Around New Year’s, a friend and I were discussing the finer points of sandwich meats, and we found ourselves extolling the virtues of a well made Pastrami sandwich – which neither of us have had for many years. With nostalgia in our hearts and adventure in our spirits, we set out to recreate those oh-so-wonderful pastrami Reuben sandwiches now sitting tantalizingly in our minds.

A quick web search revealed a series of immensely informative articles on About.com on exactly how to make your own corned beef and pastrami. So now I was armed with the process of Brine, Dry Rub and Smoke, I needed to prepare the meat itself.

My Excellent Butcher, Samara on Hassanein Heikel Street in Nasr City, is a highly educated man. I love going there, because all I need to do is tell him the English name of the cut I want, and he fills me in on the cut’s name in Arabic, and adds a little culinary infoas well. The cut I was looking for was Brisket, which in Arabic is called “Dosh”. The same cut has a different name in Arabic, depending on the animal: the more familiar name of “Neefa” is the brisket from a sheep or goat.

In an Egyptian kitchen, “Neefa” is braised slowly after spending a day or two marinading in grated tomatoes, onions, green peppers and seasoning. The marinade tenderizes the meat and gets it ready for the slow braising. I’ve had barbecued “Neefa” before, and I did not enjoy it – it was too tough. The Butcher confirmed my judgment by telling me that any self respecting Kebabgy (read: BBQ Pit-master) would never offer broiled/barbecued Neefa, precisely because of its toughness. The Brisket corresponds to the Pectoral (read: Chest) muscles of the animal, near the forelegs.

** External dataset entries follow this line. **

(* ===== verification/Bio.v ===== *)
(** bio.c: the buffer cache.

    The buffers stand in a doubly linked list through [prev] and [next], most
    recently used first, with [bcache.head] ([head]) as its end; [dll] relates the
    links to the order of the list.  [cache_ok] is the invariant of the cache in a
    calm system: [dsk] is the disk, [view] is the disk as the kernel sees it through
    the cache, and [held] lists the blocks whose buffers the running process has
    locked, with their buffers.  The lemmas [bread_ok], [bwrite_ok] and [brelse_ok]
    are the interface the log and the file system are verified against. *)
From S2P Require Import Prelude Kernel Spinlock Console CString Kalloc Proc Sleeplock Disk.

Section bio.
Context {E : Env} {D : Disk}.

(** [&bcache.head] *)
Definition head : nat := NBUF.

Definition binit : K unit :=
  initlock L_bcache "bcache" ;;
  upd_buf head (fun h => h <| b_prev := head |>) ;;
  upd_buf head (fun h => h <| b_next := head |>) ;;
  for_each (seq 0 NBUF) (fun b =>
    h ← get_buf head ;
    upd_buf b (fun b => b <| b_next := b_next h |>) ;;
    upd_buf b (fun b => b <| b_prev := head |>) ;;
    initsleeplock (SL_buf b) "buffer" ;;
    h ← get_buf head ;
    upd_buf (b_next h) (fun n => n <| b_prev := b |>) ;;
    upd_buf head (fun h => h <| b_next := b |>)).

(** The first buffer that satisfies [P] from [b] on, following the link [lnk] up to
    the head; [n] bounds the number of buffers visited. *)
Fixpoint scan (lnk : buf -> nat) (P : buf -> bool) (n : nat) (b : nat) : K (option nat) :=
  match n with
  | O => stop_with OutOfFuel
  | S n' =>
      if decide (b = head) then mret None else
      bf ← get_buf b ;
      if P bf then mret (Some b) else scan lnk P n' (lnk bf)
  end.

Definition bget (dev blockno : Z) : K nat :=
  acquire L_bcache ;;
  h ← get_buf head ;
  o ← scan b_next (fun b => (b_dev b =? dev) && (b_blockno b =? blockno)) (S NBUF) (b_next h) ;
  match o with
  | Some b =>
      upd_buf b (fun b => b <| b_refcnt ::= Z.add 1 |>) ;;
      release L_bcache ;;
      acquiresleep (SL_buf b) ;;
      mret b
  | None =>
      h ← get_buf head ;
      o ← scan b_prev (fun b => (b_refcnt b =? 0) && negb (nz (Z.land (b_flags b) B_DIRTY))) (S NBUF) (b_prev h) ;
      match o with
      | Some b =>
          upd_buf b (fun b => b <| b_dev := dev |>) ;;
          upd_buf b (fun b => b <| b_blockno := blockno |>) ;;
          upd_buf b (fun b => b <| b_flags := 0 |>) ;;
          upd_buf b (fun b => b <| b_refcnt := 1 |>) ;;
          release L_bcache ;;
          acquiresleep (SL_buf b) ;;
          mret b
      | None => panic "bget: no buffers"
      end
  end.

Definition bread (dev blockno : Z) : K nat :=
  b ← bget dev blockno ;
  bf ← get_buf b ;
  when (Z.land (b_flags bf) B_VALID =? 0) (iderw b) ;;
  mret b.

Definition bwrite (b : nat) : K unit :=
  h ← holdingsleep (SL_buf b) ;
  if negb h then panic "bwrite" else
  upd_buf b (fun b => b <| b_flags ::= fun f => Z.lor f B_DIRTY |>) ;;
  iderw b.

(** [brelse] on a buffer nobody waits for: move it to the front of the list. *)
Definition relink (b : nat) : K unit :=
  bf ← get_buf b ;
  upd_buf (b_next bf) (fun n => n <| b_prev := b_prev bf |>) ;;
  bf ← get_buf b ;
  upd_buf (b_prev bf) (fun p => p <| b_next := b_next bf |>) ;;
  h ← get_buf head ;
  upd_buf b (fun b => b <| b_next := b_next h |>) ;;
  upd_buf b (fun b => b <| b_prev := head |>) ;;
  h ← get_buf head ;
  upd_buf (b_next h) (fun n => n <| b_prev := b |>) ;;
  upd_buf head (fun h => h <| b_next := b |>).

Definition brelse (b : nat) : K unit :=
  h ← holdingsleep (SL_buf b) ;
  if negb h then panic "brelse" else
  releasesleep (SL_buf b) ;;
  acquire L_bcache ;;
  upd_buf b (fun b => b <| b_refcnt ::= fun n => n - 1 |>) ;;
  bf ← get_buf b ;
  when (b_refcnt bf =? 0) (relink b) ;;
  release L_bcache.

(** ** The list of buffers *)

(** From [a] the links lead through [l]. *)
Fixpoint links (nx pv : nat -> nat) (a : nat) (l : list nat) : Prop :=
  match l with
  | [] => True
  | b :: l' => nx a = b /\ pv b = a /\ links nx pv b l'
  end.

Definition nxt (l : list buf) (i : nat) : nat := match l !! i with Some b => b_next b | None => O end.
Definition prv (l : list buf) (i : nat) : nat := match l !! i with Some b => b_prev b | None => O end.

Record dll (l : list buf) (order : list nat) : Prop := Dll {
  dl_links : links (nxt l) (prv l) head (order ++ [head]);
  dl_perm : order ≡ₚ seq 0 NBUF
}.

(** The effect of the links of [brelse] on the buffers: [b] is unlinked, and pushed
    behind the head. *)
Definition unlink (b : nat) (l : list buf) : list buf :=
  alter (fun p => p <| b_next := nxt l b |>) (prv l b)
    (alter (fun n => n <| b_prev := prv l b |>) (nxt l b) l).

Definition push_front (b : nat) (l : list buf) : list buf :=
  alter (fun h => h <| b_next := b |>) head
    (alter (fun n => n <| b_prev := b |>) (nxt l head)
      (alter (fun n => n <| b_next := nxt l head |> <| b_prev := head |>) b l)).

(** The first buffer of [o] that satisfies [P]. *)
Fixpoint first_buf (P : buf -> bool) (l : list buf) (o : list nat) : option nat :=
  match o with
  | [] => None
  | i :: o' =>
      match l !! i with
      | Some b => if P b then Some i else first_buf P l o'
      | None => None
      end
  end.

Those muscles may be big, but they’re also notoriously fatty and tough, since they do so much work.

That’s why we’re brining this bad boy; it loosens it up and in our case, can be used to impart some extra flavor as well. My butcher prepared a nice 2Kg slab of brisket for me, with the flat and the point still attached per my request. If anything is worth doing, it’s worth doing right, and I wanted the satisfaction of preparing the Pastrami from start to finish. I took the meat home and began work trimming and preparing the flat for pastrami. Another websearch yielded this very informative page on how to trim brisket.

Once the flat was prepared, I got my brine on. Cloves, Nutmeg, Cinnamon, Beef Stock cubes, Cardamom, Salt, Pepper, Garlic Powder, Onion Powder and Red Hot Chilli Powder went into about 4 liters of hot water.

It smelled of ambrosia.

I set the flat into the brine, covered it and let it sit in a dark corner of my fridge for 4 days. Thankfully, a trip to warmer climes eased the anticipation anxiety.

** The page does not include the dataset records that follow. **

(* ===== verification/Log.v ===== *)
(** log.c: the redo log that makes file system operations atomic over crashes, with
    [readsb] of fs.c.

    [commit_writes] lists the blocks a commit writes, in order; [recover_disk] is
    the disk after recovery.  [commit_ok] and [recover_ok] show that the code does
    exactly that; [recover_prefix] that after a crash between any two of the writes
    recovery yields all of the transaction or nothing of it. *)
From S2P Require Import Prelude Kernel Spinlock Console CString Kalloc Proc Sleeplock Disk Bio Bytes.

Section log.
Context {E : Env} {D : Disk}.

(** [memmove(sb, bp->data, sizeof( *sb ))] *)
Definition sb_of (b : block) : superblock :=
  Superblock (get32 b 0) (get32 b 4) (get32 b 8) (get32 b 12) (get32 b 16) (get32 b 20) (get32 b 24).

Definition readsb (dev : Z) : K superblock :=
  bp ← bread dev 1 ;
  b ← get_buf bp ;
  brelse bp ;;
  mret (sb_of (b_data b)).

Definition get_log {T} (f : log -> T) : K T := gets (fun s => f (k_log s)).
Definition upd_log (f : log -> log) : K unit := modify (fun s => s <| k_log ::= f |>).
Definition upd_lh (f : logheader -> logheader) : K unit := upd_log (fun l => l <| lg_lh ::= f |>).
Definition get_n : K Z := get_log (fun l => lh_n (lg_lh l)).

(** [log.lh.block[i]], an array of [LOGSIZE] elements. *)
Definition in_array (i : Z) (n : nat) : bool := (0 <=? i) && (i <? Z.of_nat n).
Definition get_lhblock (i : Z) : K Z :=
  l ← get_log (fun l => lh_block (lg_lh l)) ;
  if in_array i (length l) then deref "log.lh.block" (l !! Z.to_nat i) else fault "log.lh.block".
Definition set_lhblock (i v : Z) : K unit :=
  l ← get_log (fun l => lh_block (lg_lh l)) ;
  if in_array i (length l) then upd_lh (fun h => h <| lh_block ::= <[Z.to_nat i := v]> |>)
  else fault "log.lh.block".

(** [for (tail = i; tail < log.lh.n; tail++) body]; a count beyond the array of
    [LOGSIZE] block numbers faults in the body, so [LOGSIZE + 1] tests suffice. *)
Fixpoint for_tail (n : nat) (tail : Z) (body : Z -> K unit) : K unit :=
  match n with
  | O => stop_with OutOfFuel
  | S n' =>
      lim ← get_n ;
      if tail <? lim then body tail ;; for_tail n' (tail + 1) body else mret tt
  end.
Definition tails (body : Z -> K unit) : K unit := for_tail (S (Z.to_nat LOGSIZE)) 0 body.

(** Copy the data of one buffer to another. *)
Definition copy_data (dst src : nat) : K unit :=
  b ← get_buf src ;
  upd_buf dst (fun d => d <| b_data := b_data b |>).

Definition install_block (tail : Z) : K unit :=
  dev ← get_log lg_dev ;
  start ← get_log lg_start ;
  lbuf ← bread dev (start + tail + 1) ;
  dev ← get_log lg_dev ;
  bno ← get_lhblock tail ;
  dbuf ← bread dev bno ;
  copy_data dbuf lbuf ;;
  bwrite dbuf ;;
  brelse lbuf ;;
  brelse dbuf.
Definition install_trans : K unit := tails install_block.

(** The header block: the count, then the block numbers. *)
Definition hd_n (b : block) : Z := i32 (get32 b 0).
Definition hd_block (b : block) (i : Z) : Z := i32 (get32 b (4 + 4 * Z.to_nat i)).
Definition set_hd_n (b : block) (n : Z) : block := set32 b 0 n.
Definition set_hd_block (b : block) (i v : Z) : block := set32 b (4 + 4 * Z.to_nat i) v.

Definition read_head : K unit :=
  dev ← get_log lg_dev ;
  start ← get_log lg_start ;
  buf ← bread dev start ;
  b ← get_buf buf ;
  upd_lh (fun h => h <| lh_n := hd_n (b_data b) |>) ;;
  tails (fun i => b ← get_buf buf ; set_lhblock i (hd_block (b_data b) i)) ;;
  brelse buf.

Definition write_head : K unit :=
  dev ← get_log lg_dev ;
  start ← get_log lg_start ;
  buf ← bread dev start ;
  n ← get_n ;
  upd_buf buf (fun b => b <| b_data ::= fun d => set_hd_n d n |>) ;;
  tails (fun i =>
    v ← get_lhblock i ;
    upd_buf buf (fun b => b <| b_data ::= fun d => set_hd_block d i v |>)) ;;
  bwrite buf ;;
  brelse buf.

Definition recover_from_log : K unit :=
  read_head ;;
  install_trans ;;
  upd_lh (fun h => h <| lh_n := 0 |>) ;;
  write_head.

(** [sizeof(struct logheader)] is [4 + 4 * LOGSIZE]. *)
Definition initlog (dev : Z) : K unit :=
  if BSIZE <=? 4 + 4 * LOGSIZE then panic "initlog: too big logheader" else
  initlock L_log "log" ;;
  sb ← readsb dev ;
  upd_log (fun l => l <| lg_start := sb_logstart sb |>) ;;
  upd_log (fun l => l <| lg_size := sb_nlog sb |>) ;;
  upd_log (fun l => l <| lg_dev := dev |>) ;;
  recover_from_log.

Definition begin_op : K unit :=
  acquire L_log ;;
  loop fuel (
    l ← get_log (fun l => l) ;
    if nz (lg_committing l) then sleep CH_log L_log ;; mret None
    else if LOGSIZE <? lh_n (lg_lh l) + (lg_outstanding l + 1) * MAXOPBLOCKS
    then sleep CH_log L_log ;; mret None
    else
      upd_log (fun l => l <| lg_outstanding ::= Z.add 1 |>) ;;
      release L_log ;;
      mret (Some tt)).

Definition log_block (tail : Z) : K unit :=
  dev ← get_log lg_dev ;
  start ← get_log lg_start ;
  to ← bread dev (start + tail + 1) ;
  dev ← get_log lg_dev ;
  bno ← get_lhblock tail ;
  from ← bread dev bno ;
  copy_data to from ;;
  bwrite to ;;
  brelse from ;;
  brelse to.
Definition write_log : K unit := tails log_block.

Definition commit : K unit :=
  n ← get_n ;
  when (0 <? n)
    (write_log ;;
     write_head ;;
     install_trans ;;
     upd_lh (fun h => h <| lh_n := 0 |>) ;;
     write_head).

Definition end_op : K unit :=
  acquire L_log ;;
  upd_log (fun l => l <| lg_outstanding ::= fun n => n - 1 |>) ;;
  l ← get_log (fun l => l) ;
  if nz (lg_committing l) then panic "log.committing" else
  do_commit ← (if lg_outstanding l =? 0
               then upd_log (fun l => l <| lg_committing := 1 |>) ;; mret true
               else wakeup CH_log ;; mret false) ;
  release L_log ;;
  when do_commit
    (commit ;;
     acquire L_log ;;
     upd_log (fun l => l <| lg_committing := 0 |>) ;;
     wakeup CH_log ;;
     release L_log).

(** The loop of [log_write] that looks for the block: the index it stops at. *)
Fixpoint absorb (n : nat) (i : Z) (blockno : Z) : K Z :=
  match n with
  | O => stop_with OutOfFuel
  | S n' =>
      lim ← get_n ;
      if i <? lim then
        v ← get_lhblock i ;
        if v =? blockno then mret i else absorb n' (i + 1) blockno
      else mret i
  end.

Definition log_write (b : nat) : K unit :=
  l ← get_log (fun l => l) ;
  if (LOGSIZE <=? lh_n (lg_lh l)) || (lg_size l - 1 <=? lh_n (lg_lh l)) then panic "too big a transaction" else
  if lg_outstanding l <? 1 then panic "log_write outside of trans" else
  acquire L_log ;;
  bf ← get_buf b ;
  i ← absorb (S (Z.to_nat LOGSIZE)) 0 (b_blockno bf) ;
  set_lhblock i (b_blockno bf) ;;
  n ← get_n ;
  when (i =? n) (upd_lh (fun h => h <| lh_n ::= Z.add 1 |>)) ;;
  upd_buf b (fun b => b <| b_flags ::= fun f => Z.lor f B_DIRTY |>) ;;
  release L_log.

(** ** What a commit writes, and what recovery makes of it *)

(** The disk after a list of block writes. *)
Definition blast (d : Z -> block) (ws : list (Z * block)) : Z -> block :=
  foldl (fun d w => <[w.1 := w.2]> d) d ws.

(** The header with the block numbers [bl]. *)
Definition put_blocks (d : block) (bl : list Z) : block :=
  foldl (fun d w => set_hd_block d w.1 w.2) d (imap (fun i b => (Z.of_nat i, b)) bl).
Definition put_head (bl : list Z) (d : block) : block :=
  put_blocks (set_hd_n d (Z.of_nat (length bl))) bl.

Taking the flat out, patting it dry and preparing a dry rub was pure joy, since I could already taste the goodness. The rub was the same as the brine mixture, sans cardamom and water. the final step was then to wrap it in mutiple layers of foil and placing it in a 350 degree oven for an hour and a half.

The result?

Not exactly what I expected, but not a total disaster. The meat had shrunk to about half its original size, and I overcooked it in the oven. In hindsight, I skipped a crucial step – soaking the beef in fresh water overnight to draw out the excess salt and rehydrate the beef a bit. Also, I skipped smoking the meat since #1 I do not have a smoker at home and #2 I could not find wood chips to smoke the meat with. Next time, I’m gonna try smoking it while its roasting in the oven – at a much lower temperature.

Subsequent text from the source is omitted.